PROMPT
Instruction for the entries that follow: retype exactly the lines from the line with "Lemma reads_step c" to the line with "advance c r l k = mk_cursor", both included, and omit all others.

RECORDS
━━━━━━━━━━━━━━━━━━━━
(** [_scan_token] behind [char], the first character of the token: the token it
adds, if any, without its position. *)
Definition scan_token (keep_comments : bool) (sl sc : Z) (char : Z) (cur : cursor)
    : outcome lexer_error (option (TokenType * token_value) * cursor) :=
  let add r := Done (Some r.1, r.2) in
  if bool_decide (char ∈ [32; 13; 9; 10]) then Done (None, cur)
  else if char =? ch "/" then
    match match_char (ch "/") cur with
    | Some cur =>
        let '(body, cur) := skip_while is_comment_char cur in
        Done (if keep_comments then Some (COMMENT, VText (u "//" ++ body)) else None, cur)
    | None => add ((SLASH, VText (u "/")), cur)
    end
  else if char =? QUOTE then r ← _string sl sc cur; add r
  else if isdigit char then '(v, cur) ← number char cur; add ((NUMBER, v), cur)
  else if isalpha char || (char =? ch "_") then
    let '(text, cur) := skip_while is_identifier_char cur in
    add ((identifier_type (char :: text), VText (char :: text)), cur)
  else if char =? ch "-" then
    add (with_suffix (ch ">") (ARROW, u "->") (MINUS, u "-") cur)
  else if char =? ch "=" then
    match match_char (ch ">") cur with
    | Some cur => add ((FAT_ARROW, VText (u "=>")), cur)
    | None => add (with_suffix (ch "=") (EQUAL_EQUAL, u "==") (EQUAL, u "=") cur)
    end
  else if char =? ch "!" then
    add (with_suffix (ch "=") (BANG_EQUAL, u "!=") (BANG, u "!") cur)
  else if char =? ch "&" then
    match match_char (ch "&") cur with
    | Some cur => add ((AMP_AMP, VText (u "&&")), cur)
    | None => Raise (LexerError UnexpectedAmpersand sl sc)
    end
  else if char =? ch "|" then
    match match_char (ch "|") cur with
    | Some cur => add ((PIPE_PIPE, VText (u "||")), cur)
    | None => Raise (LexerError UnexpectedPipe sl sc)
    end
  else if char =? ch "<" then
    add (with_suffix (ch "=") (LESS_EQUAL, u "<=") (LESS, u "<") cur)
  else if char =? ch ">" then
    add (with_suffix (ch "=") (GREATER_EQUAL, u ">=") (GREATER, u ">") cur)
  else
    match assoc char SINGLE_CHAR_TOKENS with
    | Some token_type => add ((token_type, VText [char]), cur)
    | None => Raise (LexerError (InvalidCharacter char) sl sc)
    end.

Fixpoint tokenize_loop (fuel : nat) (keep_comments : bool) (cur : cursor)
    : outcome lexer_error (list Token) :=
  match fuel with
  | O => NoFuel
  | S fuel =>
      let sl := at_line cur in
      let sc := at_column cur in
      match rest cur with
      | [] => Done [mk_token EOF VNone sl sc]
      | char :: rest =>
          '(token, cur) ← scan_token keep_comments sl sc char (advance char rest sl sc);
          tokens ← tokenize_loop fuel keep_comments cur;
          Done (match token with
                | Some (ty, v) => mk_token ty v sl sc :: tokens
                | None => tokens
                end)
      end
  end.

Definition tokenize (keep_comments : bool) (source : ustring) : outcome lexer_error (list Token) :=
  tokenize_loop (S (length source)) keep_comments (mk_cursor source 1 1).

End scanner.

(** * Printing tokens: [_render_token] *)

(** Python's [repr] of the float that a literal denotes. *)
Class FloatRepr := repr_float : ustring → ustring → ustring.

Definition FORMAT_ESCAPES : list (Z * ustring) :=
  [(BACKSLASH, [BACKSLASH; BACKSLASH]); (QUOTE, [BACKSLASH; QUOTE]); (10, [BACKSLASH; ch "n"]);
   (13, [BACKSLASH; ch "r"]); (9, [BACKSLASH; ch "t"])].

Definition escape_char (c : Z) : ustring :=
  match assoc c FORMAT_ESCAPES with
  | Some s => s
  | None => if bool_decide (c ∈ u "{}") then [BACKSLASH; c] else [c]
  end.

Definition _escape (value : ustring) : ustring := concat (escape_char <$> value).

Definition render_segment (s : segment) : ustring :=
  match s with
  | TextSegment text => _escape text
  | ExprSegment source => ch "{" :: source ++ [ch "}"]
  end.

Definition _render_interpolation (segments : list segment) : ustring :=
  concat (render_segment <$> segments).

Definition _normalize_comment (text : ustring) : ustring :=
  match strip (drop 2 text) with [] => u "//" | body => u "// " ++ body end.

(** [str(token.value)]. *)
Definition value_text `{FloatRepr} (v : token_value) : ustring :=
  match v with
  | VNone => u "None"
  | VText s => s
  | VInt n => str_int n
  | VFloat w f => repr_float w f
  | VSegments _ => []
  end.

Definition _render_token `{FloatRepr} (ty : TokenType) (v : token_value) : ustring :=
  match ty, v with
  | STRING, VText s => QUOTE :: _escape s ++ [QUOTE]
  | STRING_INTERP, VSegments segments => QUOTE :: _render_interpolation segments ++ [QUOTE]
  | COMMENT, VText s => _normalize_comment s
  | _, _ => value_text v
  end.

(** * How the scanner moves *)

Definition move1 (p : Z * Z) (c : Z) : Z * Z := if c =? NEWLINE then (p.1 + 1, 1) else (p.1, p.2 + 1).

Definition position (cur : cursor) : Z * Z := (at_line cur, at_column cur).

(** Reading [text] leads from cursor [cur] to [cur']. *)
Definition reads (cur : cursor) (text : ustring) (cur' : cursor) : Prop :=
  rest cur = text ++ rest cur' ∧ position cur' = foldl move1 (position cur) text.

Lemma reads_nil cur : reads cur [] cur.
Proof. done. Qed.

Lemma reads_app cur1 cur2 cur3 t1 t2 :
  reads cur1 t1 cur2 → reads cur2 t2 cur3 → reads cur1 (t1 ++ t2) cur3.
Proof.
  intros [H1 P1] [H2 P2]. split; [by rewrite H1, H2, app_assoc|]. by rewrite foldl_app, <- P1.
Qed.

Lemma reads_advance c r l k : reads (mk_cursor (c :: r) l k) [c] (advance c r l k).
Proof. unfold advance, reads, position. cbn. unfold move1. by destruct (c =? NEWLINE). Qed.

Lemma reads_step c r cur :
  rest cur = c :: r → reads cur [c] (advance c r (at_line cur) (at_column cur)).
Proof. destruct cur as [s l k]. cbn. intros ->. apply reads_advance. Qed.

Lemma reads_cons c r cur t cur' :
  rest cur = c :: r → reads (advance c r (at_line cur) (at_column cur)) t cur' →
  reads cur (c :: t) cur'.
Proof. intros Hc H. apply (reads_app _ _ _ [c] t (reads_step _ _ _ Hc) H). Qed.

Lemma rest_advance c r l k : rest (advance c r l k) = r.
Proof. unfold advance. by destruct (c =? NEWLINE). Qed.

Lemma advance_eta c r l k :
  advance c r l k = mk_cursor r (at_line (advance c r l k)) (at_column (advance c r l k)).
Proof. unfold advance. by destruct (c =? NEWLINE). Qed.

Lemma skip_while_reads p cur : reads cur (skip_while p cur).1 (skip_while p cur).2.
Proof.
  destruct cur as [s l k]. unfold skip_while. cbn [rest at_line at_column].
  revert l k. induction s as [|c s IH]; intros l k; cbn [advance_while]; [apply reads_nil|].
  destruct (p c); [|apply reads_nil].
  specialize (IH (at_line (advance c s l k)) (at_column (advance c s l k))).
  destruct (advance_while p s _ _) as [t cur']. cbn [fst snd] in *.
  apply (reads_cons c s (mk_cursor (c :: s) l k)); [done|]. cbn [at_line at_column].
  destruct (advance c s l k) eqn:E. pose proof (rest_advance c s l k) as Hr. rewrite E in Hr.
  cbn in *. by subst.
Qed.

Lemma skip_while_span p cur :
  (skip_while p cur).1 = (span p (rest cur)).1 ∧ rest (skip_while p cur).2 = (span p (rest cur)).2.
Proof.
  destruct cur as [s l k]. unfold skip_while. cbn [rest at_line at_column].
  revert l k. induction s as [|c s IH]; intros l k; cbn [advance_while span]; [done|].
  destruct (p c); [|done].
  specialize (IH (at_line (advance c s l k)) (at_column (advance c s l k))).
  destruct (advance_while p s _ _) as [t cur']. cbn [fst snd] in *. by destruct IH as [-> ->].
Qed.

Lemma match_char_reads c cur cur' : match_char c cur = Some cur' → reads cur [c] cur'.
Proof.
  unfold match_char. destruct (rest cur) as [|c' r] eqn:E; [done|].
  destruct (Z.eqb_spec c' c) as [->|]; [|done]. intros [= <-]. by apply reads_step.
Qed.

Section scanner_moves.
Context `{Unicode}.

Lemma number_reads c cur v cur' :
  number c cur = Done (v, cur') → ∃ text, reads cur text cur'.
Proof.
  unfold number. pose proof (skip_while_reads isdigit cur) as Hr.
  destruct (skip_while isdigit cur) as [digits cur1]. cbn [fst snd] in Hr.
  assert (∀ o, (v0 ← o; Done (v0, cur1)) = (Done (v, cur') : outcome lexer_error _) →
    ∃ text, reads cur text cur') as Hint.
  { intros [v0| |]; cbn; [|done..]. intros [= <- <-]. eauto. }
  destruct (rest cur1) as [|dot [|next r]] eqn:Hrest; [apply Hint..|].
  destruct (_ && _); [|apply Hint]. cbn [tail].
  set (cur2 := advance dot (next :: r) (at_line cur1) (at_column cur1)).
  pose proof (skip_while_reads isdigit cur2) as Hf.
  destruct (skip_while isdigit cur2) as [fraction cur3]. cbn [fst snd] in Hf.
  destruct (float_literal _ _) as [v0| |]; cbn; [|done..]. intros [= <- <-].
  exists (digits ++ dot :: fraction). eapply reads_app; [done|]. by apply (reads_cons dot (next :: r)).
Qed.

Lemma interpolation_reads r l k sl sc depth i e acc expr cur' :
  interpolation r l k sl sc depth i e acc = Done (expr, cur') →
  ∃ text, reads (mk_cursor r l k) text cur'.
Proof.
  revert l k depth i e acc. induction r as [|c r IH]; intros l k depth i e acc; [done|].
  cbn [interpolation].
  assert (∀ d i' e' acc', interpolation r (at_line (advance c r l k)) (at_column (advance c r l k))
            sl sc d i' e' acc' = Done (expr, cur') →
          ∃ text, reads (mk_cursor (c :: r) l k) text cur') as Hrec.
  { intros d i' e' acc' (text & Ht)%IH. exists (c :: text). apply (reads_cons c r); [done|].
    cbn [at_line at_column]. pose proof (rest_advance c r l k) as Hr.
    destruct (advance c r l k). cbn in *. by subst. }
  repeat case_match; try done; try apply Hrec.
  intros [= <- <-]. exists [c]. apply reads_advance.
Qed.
━━━━━━━━━━━━━━━━━━━━
EXERCISE OUTPUT
Lemma reads_step c r cur :
  rest cur = c :: r → reads cur [c] (advance c r (at_line cur) (at_column cur)).
Proof. destruct cur as [s l k]. cbn. intros ->. apply reads_advance. Qed.

Lemma reads_cons c r cur t cur' :
  rest cur = c :: r → reads (advance c r (at_line cur) (at_column cur)) t cur' →
  reads cur (c :: t) cur'.
Proof. intros Hc H. apply (reads_app _ _ _ [c] t (reads_step _ _ _ Hc) H). Qed.

Lemma rest_advance c r l k : rest (advance c r l k) = r.
Proof. unfold advance. by destruct (c =? NEWLINE). Qed.

Lemma advance_eta c r l k :
  advance c r l k = mk_cursor r (at_line (advance c r l k)) (at_column (advance c r l k)).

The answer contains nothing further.